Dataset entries
┌──

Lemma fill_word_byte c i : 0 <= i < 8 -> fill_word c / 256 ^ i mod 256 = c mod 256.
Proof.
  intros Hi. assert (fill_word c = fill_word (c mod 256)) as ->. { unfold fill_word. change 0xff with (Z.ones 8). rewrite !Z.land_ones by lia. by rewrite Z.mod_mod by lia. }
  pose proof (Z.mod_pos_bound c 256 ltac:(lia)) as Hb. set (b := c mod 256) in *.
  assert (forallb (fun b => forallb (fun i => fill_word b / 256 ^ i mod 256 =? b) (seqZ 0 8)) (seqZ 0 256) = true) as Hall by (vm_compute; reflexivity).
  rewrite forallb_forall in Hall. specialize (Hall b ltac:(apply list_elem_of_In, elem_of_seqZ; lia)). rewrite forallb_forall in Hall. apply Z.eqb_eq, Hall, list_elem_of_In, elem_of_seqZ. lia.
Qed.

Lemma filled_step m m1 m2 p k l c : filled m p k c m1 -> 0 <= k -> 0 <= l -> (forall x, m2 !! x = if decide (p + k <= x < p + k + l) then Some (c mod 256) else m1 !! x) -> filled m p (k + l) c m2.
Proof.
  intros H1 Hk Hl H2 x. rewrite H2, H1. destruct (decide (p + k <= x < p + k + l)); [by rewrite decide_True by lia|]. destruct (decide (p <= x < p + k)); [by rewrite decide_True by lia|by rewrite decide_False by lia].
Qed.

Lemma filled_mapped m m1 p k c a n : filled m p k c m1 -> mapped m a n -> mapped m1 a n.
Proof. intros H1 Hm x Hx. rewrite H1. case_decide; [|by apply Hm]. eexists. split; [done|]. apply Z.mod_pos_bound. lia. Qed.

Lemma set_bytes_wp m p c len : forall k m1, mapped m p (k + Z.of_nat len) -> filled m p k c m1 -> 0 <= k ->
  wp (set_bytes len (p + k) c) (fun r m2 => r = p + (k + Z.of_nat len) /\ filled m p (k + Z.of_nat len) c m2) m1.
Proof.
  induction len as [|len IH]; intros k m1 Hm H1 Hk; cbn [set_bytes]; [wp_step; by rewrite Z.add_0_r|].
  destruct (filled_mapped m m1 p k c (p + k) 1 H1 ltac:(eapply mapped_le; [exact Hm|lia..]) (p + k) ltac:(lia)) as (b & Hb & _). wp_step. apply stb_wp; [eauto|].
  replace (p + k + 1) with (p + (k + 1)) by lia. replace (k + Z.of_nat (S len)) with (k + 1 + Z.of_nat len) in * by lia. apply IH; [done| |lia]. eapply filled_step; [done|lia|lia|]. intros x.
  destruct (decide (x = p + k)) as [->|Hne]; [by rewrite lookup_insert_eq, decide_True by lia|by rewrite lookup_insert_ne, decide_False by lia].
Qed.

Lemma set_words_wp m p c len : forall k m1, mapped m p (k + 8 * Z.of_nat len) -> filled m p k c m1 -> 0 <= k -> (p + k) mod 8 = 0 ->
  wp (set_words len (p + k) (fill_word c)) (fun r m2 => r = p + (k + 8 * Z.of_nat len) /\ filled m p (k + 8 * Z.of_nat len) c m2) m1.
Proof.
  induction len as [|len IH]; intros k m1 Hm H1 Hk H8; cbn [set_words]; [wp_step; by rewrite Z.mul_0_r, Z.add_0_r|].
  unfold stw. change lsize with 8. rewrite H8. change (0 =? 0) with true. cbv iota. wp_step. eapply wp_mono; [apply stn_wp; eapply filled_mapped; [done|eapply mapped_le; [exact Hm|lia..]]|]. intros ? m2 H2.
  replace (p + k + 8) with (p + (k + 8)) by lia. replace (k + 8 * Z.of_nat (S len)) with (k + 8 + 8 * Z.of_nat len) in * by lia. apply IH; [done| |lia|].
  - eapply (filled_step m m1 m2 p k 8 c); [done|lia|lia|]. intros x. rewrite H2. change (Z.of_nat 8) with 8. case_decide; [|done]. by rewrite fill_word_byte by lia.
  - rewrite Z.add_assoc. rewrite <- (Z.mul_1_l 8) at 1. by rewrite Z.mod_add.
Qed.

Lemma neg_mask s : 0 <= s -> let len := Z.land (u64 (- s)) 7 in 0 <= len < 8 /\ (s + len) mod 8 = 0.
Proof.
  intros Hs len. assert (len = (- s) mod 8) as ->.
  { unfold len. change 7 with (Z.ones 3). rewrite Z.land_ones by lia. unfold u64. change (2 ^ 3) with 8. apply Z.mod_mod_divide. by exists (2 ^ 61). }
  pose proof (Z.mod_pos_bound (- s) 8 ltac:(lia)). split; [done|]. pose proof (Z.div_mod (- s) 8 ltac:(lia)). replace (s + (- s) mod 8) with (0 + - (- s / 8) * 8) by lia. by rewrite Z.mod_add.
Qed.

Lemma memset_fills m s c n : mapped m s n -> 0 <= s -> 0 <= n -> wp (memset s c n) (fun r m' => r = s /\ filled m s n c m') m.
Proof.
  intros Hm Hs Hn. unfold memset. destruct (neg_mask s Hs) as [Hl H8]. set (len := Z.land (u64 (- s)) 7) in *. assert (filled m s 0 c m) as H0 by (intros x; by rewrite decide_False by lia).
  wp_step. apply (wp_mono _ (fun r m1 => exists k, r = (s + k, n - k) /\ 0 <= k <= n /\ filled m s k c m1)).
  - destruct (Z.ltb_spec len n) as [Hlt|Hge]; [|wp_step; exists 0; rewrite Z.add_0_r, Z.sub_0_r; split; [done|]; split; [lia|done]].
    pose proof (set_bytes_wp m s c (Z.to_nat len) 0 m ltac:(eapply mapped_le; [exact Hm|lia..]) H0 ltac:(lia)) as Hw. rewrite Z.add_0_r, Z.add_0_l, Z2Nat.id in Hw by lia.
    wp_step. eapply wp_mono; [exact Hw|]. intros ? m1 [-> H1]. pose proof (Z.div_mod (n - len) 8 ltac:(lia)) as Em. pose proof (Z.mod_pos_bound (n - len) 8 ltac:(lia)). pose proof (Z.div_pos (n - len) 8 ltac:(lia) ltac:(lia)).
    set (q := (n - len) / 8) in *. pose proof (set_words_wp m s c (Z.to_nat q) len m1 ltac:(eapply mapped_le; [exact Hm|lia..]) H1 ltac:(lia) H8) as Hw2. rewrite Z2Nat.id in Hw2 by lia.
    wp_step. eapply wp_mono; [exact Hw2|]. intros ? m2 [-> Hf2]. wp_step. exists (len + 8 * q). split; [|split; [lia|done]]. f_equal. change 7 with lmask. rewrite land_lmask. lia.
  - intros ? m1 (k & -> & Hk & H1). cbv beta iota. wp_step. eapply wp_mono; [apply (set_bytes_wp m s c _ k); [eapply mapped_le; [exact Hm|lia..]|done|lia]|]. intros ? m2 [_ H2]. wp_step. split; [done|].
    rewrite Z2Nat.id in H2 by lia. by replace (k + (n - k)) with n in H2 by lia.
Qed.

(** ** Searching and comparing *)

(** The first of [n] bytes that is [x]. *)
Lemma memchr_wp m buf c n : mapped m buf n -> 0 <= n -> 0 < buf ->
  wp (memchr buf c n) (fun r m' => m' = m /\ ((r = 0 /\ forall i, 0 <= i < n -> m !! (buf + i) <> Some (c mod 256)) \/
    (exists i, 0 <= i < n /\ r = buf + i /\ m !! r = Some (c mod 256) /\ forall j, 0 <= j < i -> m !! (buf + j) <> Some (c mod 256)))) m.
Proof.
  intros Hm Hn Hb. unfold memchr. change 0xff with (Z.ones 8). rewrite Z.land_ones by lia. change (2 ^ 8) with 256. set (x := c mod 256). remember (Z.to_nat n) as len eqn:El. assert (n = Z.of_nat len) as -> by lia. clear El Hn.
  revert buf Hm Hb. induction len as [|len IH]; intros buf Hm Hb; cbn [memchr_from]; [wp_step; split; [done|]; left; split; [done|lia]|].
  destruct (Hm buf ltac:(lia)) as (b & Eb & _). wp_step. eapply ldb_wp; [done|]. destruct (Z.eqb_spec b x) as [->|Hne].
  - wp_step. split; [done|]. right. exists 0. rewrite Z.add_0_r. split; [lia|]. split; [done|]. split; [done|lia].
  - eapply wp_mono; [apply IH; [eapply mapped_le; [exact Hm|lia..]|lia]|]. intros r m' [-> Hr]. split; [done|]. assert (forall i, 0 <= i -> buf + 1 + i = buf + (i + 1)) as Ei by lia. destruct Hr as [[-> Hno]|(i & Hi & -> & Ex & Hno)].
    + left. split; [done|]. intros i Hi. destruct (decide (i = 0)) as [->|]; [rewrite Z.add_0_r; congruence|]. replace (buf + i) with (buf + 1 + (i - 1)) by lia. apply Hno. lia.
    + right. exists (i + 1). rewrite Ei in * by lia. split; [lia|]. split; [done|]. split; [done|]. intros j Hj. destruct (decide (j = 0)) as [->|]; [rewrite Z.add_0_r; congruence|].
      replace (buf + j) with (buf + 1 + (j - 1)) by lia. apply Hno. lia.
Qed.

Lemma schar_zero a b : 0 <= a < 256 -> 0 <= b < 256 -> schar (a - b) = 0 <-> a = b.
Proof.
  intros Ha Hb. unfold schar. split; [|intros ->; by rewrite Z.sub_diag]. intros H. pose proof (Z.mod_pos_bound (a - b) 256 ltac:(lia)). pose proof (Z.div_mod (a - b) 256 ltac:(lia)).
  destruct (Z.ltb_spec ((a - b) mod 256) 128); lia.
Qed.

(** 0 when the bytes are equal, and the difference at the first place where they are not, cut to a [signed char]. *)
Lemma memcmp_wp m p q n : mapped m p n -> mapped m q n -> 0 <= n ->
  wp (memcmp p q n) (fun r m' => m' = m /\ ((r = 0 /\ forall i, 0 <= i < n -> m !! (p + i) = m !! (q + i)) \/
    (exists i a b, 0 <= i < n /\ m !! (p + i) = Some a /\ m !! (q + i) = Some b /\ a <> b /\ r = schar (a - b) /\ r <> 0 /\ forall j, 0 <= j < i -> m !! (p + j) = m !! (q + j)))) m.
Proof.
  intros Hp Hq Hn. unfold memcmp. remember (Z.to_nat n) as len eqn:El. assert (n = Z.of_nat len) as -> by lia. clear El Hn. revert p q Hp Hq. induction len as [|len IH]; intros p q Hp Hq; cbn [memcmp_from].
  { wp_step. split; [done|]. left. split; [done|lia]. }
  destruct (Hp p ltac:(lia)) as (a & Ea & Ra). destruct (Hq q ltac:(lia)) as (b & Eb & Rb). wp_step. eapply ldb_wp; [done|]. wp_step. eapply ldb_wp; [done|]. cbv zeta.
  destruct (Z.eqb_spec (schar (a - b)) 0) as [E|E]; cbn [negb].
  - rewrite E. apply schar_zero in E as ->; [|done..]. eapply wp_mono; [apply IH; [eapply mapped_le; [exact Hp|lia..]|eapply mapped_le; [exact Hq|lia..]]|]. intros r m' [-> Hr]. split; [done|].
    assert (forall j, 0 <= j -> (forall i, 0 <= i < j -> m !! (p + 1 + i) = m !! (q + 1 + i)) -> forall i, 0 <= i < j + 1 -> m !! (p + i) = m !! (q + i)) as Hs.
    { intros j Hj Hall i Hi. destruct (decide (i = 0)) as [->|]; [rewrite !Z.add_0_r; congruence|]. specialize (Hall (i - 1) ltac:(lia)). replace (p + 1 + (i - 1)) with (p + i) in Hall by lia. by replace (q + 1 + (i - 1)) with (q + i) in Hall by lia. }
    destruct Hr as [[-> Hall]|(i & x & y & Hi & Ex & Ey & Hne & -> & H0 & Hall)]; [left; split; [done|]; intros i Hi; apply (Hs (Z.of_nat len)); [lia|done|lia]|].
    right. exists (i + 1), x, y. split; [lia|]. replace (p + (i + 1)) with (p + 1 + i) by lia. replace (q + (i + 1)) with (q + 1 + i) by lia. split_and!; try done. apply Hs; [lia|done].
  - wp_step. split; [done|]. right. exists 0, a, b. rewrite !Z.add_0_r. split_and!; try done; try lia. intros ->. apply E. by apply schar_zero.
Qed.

└──

## Exercise brief:
Transcribe the records above from the line holding "(exists i, 0" down to the line holding "revert buf Hm", inclusive, without adding anything.

## Result of this task:
    (exists i, 0 <= i < n /\ r = buf + i /\ m !! r = Some (c mod 256) /\ forall j, 0 <= j < i -> m !! (buf + j) <> Some (c mod 256)))) m.
Proof.
  intros Hm Hn Hb. unfold memchr. change 0xff with (Z.ones 8). rewrite Z.land_ones by lia. change (2 ^ 8) with 256. set (x := c mod 256). remember (Z.to_nat n) as len eqn:El. assert (n = Z.of_nat len) as -> by lia. clear El Hn.
  revert buf Hm Hb. induction len as [|len IH]; intros buf Hm Hb; cbn [memchr_from]; [wp_step; split; [done|]; left; split; [done|lia]|].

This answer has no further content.